Segment Start: THE DATA
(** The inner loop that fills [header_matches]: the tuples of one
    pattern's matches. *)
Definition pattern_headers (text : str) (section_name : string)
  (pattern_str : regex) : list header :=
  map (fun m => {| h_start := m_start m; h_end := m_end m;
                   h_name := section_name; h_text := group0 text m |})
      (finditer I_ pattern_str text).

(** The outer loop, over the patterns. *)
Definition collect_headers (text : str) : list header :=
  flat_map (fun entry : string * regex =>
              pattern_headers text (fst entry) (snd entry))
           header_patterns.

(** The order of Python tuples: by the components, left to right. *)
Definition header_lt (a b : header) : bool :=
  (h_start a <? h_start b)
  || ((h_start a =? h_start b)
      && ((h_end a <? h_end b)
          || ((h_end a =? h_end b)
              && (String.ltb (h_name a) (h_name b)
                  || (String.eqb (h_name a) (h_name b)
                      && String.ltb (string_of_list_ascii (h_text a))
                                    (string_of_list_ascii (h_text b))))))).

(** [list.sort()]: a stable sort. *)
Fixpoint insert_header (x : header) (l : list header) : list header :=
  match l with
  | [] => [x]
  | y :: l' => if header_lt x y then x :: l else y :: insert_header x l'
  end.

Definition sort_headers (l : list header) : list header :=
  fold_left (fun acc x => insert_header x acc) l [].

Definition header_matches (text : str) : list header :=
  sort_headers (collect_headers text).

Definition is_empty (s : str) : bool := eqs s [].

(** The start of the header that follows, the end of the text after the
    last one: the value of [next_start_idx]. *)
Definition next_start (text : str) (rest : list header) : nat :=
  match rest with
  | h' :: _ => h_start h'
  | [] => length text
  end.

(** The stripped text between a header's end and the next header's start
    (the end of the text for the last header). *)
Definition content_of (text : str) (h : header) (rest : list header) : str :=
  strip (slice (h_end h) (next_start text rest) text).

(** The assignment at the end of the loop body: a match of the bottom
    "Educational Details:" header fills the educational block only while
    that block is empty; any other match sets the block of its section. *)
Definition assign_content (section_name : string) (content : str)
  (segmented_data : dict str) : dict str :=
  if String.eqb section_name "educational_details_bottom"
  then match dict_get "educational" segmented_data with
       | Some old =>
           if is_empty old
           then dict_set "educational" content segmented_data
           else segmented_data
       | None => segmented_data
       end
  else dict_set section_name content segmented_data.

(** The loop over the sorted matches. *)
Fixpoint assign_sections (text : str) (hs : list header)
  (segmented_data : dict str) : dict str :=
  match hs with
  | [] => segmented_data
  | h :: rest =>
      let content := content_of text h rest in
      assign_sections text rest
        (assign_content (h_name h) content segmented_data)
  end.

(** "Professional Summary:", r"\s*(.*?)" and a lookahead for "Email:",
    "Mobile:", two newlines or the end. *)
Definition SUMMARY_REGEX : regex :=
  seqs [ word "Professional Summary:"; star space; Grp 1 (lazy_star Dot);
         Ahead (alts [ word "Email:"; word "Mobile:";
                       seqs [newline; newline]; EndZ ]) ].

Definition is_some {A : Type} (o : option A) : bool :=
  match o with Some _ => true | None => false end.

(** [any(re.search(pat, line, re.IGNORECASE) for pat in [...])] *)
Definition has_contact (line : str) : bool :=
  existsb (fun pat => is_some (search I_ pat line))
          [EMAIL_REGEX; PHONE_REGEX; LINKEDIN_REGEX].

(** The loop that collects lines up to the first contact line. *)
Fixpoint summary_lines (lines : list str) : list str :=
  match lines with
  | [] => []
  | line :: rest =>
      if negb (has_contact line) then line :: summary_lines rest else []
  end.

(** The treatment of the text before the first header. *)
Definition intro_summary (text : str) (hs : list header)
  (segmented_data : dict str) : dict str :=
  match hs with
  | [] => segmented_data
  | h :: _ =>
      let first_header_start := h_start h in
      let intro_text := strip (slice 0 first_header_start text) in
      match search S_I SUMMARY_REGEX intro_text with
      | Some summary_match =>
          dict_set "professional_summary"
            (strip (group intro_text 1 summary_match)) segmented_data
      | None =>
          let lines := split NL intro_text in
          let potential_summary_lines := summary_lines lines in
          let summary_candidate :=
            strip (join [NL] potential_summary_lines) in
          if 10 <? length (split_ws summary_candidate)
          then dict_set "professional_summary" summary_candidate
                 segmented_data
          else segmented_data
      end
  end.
Segment End: THE DATA
Across the data, how many lines contain the string "rest"? Only the number is wanted.

• ANSWER AREA:
9